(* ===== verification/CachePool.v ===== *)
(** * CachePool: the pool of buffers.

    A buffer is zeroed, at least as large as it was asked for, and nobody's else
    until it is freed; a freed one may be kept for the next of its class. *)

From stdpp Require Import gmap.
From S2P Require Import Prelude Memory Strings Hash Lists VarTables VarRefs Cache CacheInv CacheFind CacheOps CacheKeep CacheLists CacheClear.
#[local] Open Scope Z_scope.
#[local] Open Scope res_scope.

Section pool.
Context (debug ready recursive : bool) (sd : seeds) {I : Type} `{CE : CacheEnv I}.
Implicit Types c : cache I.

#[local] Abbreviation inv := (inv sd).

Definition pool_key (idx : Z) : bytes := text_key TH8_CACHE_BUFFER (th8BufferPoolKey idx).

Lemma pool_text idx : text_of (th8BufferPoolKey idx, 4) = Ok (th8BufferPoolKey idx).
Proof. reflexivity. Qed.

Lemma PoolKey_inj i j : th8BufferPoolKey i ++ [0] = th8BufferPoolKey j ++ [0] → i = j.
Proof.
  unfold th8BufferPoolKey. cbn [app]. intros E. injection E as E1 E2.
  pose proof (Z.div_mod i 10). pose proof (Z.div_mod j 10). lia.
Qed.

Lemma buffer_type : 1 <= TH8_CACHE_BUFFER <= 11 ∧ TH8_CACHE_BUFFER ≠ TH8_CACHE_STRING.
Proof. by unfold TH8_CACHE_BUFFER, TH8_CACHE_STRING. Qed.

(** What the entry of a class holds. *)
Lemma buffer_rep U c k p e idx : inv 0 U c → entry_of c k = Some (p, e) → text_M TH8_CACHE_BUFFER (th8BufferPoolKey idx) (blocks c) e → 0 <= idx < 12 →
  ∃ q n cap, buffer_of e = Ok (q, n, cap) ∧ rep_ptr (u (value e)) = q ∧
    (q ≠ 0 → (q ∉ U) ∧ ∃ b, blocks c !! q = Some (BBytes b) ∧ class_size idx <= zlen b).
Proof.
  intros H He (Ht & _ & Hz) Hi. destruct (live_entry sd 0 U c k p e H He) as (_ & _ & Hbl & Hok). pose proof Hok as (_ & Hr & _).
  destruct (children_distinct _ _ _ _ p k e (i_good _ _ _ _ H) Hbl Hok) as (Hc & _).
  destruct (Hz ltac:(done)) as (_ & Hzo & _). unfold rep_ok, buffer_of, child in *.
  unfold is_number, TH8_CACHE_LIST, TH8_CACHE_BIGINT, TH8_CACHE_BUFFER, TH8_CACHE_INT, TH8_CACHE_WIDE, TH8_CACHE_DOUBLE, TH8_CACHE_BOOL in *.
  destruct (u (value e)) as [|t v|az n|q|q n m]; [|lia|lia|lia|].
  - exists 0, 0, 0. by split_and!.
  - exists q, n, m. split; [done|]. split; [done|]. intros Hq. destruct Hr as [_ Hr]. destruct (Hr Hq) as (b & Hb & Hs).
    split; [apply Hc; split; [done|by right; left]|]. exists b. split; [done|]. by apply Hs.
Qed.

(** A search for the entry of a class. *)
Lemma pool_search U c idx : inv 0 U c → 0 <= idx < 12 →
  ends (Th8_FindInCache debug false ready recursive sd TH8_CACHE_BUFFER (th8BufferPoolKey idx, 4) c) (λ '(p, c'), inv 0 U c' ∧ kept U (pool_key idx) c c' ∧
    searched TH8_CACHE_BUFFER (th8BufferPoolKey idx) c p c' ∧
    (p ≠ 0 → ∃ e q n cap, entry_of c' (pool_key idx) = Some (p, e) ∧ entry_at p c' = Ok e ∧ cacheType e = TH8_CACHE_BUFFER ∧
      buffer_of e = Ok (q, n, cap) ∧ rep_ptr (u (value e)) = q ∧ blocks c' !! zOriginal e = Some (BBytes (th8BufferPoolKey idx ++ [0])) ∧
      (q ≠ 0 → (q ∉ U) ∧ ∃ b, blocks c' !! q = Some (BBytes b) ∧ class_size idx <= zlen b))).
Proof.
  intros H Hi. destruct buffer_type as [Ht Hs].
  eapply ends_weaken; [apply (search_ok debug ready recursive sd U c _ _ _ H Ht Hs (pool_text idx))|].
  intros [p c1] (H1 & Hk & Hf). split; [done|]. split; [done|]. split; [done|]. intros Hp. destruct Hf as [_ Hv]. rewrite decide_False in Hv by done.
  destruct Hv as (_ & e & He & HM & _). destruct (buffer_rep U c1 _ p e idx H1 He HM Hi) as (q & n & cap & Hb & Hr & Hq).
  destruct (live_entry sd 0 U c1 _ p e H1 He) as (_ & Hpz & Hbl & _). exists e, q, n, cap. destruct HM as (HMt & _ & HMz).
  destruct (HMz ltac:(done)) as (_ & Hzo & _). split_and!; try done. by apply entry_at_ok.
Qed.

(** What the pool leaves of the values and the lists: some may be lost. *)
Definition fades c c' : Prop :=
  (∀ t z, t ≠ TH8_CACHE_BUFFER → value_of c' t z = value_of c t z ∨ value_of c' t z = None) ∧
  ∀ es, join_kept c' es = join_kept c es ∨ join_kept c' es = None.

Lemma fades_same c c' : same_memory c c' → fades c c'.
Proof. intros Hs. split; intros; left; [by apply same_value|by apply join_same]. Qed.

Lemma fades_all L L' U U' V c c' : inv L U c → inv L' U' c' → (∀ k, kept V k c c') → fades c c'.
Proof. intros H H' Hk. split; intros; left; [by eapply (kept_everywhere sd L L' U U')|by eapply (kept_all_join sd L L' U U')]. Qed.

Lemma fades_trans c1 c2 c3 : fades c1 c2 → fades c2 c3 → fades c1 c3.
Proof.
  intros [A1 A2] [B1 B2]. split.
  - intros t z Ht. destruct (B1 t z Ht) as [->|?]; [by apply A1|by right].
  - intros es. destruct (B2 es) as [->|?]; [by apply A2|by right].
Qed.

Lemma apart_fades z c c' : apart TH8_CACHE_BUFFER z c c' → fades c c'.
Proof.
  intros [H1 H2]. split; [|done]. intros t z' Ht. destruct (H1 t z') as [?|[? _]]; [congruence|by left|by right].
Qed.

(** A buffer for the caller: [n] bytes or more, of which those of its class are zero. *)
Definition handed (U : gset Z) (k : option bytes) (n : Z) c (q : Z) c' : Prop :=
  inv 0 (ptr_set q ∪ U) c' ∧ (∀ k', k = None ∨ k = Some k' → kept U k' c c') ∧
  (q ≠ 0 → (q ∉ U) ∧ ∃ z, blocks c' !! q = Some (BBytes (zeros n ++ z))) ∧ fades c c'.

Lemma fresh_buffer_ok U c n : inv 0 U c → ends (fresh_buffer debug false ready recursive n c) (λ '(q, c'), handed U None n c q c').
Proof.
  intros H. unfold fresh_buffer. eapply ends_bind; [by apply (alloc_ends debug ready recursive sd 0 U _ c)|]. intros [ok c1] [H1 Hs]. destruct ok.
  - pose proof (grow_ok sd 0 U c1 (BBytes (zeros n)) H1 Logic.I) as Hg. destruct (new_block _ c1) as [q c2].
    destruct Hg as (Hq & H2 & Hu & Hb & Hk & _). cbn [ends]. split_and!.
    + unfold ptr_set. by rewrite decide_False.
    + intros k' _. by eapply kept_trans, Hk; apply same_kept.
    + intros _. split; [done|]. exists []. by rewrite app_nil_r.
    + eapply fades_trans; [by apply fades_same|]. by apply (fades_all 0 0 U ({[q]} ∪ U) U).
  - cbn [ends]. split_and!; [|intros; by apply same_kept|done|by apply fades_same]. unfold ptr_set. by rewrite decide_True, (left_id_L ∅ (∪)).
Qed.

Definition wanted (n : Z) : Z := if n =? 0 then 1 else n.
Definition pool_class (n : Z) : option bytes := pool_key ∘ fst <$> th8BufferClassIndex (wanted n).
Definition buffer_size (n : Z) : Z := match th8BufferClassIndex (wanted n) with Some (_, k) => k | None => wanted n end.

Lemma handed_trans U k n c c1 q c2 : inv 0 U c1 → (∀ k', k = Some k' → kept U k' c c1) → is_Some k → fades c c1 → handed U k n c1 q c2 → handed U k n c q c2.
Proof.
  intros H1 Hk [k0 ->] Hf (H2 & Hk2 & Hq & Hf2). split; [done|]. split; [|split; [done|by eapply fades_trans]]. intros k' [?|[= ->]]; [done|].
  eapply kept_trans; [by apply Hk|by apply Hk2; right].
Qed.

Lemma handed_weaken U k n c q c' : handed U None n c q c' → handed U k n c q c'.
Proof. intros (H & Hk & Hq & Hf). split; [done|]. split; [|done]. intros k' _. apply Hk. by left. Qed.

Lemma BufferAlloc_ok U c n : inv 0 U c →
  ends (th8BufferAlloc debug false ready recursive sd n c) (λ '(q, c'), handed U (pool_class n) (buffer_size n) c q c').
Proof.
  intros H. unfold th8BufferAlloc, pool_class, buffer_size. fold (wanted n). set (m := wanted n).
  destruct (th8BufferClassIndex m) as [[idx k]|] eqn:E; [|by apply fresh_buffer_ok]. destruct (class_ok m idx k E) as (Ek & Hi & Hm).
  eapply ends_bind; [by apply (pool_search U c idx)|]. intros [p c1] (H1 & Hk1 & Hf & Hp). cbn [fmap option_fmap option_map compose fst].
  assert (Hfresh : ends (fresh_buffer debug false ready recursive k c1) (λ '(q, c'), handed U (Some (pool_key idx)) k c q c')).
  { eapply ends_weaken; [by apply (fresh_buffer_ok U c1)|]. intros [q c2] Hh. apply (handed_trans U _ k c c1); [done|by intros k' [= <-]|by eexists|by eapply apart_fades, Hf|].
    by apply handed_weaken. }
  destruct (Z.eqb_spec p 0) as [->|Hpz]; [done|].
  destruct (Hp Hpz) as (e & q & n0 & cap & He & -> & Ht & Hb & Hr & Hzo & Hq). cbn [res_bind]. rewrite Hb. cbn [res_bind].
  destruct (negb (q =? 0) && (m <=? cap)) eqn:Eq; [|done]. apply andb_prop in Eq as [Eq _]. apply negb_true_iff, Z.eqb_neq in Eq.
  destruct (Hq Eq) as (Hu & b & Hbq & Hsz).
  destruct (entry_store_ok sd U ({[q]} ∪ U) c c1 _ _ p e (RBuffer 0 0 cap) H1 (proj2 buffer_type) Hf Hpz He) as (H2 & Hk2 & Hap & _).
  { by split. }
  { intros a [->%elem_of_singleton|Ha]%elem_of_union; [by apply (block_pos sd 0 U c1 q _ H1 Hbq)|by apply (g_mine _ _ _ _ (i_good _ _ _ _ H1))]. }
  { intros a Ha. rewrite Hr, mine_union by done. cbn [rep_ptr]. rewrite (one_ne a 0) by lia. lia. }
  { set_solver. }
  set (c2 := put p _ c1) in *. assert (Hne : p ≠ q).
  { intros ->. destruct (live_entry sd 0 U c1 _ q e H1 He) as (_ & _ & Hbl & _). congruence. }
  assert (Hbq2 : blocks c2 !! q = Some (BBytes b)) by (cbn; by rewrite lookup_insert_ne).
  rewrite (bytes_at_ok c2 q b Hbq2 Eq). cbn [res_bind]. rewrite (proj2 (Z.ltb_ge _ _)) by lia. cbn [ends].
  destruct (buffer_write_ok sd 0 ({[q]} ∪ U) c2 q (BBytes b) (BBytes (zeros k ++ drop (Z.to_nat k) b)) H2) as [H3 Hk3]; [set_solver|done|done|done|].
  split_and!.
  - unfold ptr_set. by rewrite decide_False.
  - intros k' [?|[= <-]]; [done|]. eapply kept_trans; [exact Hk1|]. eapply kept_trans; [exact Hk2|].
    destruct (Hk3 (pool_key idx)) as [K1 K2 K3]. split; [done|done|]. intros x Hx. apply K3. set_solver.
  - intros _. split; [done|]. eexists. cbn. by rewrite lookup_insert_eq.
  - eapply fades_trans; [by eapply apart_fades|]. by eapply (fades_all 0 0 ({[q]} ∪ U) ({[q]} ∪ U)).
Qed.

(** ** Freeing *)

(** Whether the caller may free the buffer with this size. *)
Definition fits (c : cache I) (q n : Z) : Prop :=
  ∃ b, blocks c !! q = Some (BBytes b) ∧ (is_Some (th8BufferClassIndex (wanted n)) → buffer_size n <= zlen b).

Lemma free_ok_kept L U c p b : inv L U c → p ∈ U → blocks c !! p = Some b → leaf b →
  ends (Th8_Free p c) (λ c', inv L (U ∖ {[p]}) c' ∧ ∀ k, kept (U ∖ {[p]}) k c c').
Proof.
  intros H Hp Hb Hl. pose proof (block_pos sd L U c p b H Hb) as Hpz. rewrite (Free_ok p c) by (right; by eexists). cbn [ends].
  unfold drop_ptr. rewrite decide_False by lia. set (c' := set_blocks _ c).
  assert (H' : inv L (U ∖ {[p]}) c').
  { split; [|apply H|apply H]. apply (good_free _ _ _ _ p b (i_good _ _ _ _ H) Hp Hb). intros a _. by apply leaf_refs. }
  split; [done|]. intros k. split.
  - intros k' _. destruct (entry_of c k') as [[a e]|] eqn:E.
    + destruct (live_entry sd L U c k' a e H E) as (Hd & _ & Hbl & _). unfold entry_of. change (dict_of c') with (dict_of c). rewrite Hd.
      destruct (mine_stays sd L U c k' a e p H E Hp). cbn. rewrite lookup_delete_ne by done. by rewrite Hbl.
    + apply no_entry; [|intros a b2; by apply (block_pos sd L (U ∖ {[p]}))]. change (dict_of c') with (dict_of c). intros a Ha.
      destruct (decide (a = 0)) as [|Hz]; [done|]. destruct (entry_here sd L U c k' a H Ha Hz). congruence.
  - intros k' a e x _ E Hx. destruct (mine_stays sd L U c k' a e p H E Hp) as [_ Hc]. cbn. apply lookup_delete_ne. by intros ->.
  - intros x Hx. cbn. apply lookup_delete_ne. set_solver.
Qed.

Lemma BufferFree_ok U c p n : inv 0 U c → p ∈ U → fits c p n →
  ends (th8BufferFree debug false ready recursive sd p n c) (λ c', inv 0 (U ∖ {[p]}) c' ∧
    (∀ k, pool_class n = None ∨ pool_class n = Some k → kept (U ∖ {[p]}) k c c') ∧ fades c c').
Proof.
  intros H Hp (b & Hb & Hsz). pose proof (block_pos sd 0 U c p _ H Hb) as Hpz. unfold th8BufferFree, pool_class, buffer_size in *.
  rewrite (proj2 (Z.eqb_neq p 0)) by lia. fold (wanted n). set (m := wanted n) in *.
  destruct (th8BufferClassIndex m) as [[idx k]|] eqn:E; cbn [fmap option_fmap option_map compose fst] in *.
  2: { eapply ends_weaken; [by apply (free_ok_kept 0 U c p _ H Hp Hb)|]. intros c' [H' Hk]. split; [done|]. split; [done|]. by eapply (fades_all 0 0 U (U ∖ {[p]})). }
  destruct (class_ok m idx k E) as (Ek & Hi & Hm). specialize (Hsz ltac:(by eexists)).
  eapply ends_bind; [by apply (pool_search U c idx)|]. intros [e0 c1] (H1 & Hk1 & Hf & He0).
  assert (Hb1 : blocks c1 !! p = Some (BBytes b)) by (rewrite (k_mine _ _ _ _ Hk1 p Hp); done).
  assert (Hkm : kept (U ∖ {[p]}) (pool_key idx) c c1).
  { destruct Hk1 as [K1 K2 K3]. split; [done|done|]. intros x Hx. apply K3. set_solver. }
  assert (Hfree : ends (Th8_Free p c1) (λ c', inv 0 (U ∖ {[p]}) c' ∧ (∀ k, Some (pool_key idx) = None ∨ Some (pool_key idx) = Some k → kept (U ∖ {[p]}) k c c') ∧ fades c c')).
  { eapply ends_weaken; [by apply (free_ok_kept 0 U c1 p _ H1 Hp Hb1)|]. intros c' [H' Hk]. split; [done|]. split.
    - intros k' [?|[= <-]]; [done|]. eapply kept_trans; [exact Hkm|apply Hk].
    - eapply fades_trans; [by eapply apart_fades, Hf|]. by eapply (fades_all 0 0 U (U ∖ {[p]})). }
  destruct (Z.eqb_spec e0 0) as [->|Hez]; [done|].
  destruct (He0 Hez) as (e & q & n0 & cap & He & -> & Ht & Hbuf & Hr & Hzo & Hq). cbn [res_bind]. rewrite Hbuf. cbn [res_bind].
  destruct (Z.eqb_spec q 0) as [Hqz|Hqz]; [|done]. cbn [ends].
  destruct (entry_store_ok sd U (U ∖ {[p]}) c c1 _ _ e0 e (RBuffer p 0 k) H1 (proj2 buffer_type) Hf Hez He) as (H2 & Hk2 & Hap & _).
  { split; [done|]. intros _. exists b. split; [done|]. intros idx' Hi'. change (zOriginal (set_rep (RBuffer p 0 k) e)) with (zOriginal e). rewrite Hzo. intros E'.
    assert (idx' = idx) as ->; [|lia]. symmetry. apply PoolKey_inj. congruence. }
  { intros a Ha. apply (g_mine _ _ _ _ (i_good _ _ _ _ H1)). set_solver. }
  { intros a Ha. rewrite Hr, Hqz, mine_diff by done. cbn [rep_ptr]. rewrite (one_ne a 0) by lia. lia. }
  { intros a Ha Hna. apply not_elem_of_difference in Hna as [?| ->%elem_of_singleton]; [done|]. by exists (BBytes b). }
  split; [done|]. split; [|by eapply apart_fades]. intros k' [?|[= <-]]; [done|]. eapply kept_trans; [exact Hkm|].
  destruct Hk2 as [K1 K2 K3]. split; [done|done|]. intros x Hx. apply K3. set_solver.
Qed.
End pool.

* * *

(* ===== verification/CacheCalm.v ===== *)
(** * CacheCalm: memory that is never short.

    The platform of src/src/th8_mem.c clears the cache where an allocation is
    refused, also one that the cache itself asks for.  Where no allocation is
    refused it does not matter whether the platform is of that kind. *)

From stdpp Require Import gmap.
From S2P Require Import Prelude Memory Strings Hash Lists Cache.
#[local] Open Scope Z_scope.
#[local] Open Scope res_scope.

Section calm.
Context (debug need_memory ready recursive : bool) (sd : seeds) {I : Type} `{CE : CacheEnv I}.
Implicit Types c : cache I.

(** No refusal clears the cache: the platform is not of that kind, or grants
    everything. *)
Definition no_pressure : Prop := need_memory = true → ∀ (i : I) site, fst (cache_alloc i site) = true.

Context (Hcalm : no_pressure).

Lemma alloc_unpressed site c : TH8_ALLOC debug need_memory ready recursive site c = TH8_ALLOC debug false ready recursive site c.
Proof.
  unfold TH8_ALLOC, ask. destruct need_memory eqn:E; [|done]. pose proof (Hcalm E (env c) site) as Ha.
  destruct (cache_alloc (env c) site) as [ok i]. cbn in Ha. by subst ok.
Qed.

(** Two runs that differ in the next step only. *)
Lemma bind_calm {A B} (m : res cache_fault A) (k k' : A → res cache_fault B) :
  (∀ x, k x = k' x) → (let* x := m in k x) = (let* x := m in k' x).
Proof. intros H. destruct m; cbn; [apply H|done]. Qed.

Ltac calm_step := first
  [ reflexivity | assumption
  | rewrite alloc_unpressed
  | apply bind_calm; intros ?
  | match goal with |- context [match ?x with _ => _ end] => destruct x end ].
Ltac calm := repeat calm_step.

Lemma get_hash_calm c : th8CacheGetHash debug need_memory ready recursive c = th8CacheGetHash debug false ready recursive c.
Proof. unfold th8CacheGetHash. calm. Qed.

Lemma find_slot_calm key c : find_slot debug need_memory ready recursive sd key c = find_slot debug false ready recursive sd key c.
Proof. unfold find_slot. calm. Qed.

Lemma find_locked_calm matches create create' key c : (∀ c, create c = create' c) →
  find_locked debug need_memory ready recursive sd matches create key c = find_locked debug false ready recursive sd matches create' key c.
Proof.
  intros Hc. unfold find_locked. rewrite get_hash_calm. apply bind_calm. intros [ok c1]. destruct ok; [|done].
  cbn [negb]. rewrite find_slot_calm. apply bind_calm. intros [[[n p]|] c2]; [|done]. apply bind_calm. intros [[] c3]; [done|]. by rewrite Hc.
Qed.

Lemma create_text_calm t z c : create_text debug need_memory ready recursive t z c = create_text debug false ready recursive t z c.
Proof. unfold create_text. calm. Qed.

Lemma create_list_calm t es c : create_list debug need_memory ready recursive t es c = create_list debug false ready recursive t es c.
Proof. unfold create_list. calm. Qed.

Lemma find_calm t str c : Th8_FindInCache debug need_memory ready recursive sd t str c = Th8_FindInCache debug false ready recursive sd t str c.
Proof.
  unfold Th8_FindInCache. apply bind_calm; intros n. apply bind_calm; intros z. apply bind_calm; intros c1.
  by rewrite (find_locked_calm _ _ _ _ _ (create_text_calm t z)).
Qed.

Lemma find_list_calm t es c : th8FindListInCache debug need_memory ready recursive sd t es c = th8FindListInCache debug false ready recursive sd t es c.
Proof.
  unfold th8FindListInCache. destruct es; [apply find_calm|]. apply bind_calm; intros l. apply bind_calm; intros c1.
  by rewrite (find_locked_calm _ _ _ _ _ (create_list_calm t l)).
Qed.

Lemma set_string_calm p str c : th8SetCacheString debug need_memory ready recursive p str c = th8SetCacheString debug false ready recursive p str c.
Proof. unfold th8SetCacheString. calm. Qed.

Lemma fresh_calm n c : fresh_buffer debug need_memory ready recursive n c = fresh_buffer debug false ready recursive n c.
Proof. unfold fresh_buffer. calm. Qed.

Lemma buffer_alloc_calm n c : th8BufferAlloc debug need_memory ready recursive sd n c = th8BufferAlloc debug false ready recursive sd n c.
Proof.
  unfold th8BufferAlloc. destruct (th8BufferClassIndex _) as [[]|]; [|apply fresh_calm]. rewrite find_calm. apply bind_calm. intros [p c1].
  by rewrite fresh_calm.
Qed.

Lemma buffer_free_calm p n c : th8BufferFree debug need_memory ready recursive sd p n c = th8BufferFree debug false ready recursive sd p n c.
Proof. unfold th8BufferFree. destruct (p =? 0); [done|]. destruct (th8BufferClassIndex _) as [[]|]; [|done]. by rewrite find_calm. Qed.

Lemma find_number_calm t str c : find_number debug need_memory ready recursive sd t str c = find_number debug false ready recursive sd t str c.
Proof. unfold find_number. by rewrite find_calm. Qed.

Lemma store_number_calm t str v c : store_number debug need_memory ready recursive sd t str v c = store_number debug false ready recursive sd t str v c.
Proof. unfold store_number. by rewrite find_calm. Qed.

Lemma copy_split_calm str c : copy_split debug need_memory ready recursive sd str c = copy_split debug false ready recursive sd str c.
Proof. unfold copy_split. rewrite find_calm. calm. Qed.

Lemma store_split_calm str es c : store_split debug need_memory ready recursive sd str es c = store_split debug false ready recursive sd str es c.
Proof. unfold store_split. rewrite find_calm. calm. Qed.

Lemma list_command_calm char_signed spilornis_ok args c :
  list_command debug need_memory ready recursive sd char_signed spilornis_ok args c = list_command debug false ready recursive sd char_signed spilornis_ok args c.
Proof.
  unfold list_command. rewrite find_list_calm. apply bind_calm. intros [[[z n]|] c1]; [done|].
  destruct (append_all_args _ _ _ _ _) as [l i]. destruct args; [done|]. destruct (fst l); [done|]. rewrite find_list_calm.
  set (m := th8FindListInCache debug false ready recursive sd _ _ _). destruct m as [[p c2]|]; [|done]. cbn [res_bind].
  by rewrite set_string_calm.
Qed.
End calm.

WORK INSTRUCTIONS - Retype exactly the span of lines from the one with "destruct (children_distinct _" through the one with "destruct (Hz ltac:(done))"; include both ends and omit the rest of the material.

TASK SOLUTION -
  destruct (children_distinct _ _ _ _ p k e (i_good _ _ _ _ H) Hbl Hok) as (Hc & _).
  destruct (Hz ltac:(done)) as (_ & Hzo & _). unfold rep_ok, buffer_of, child in *.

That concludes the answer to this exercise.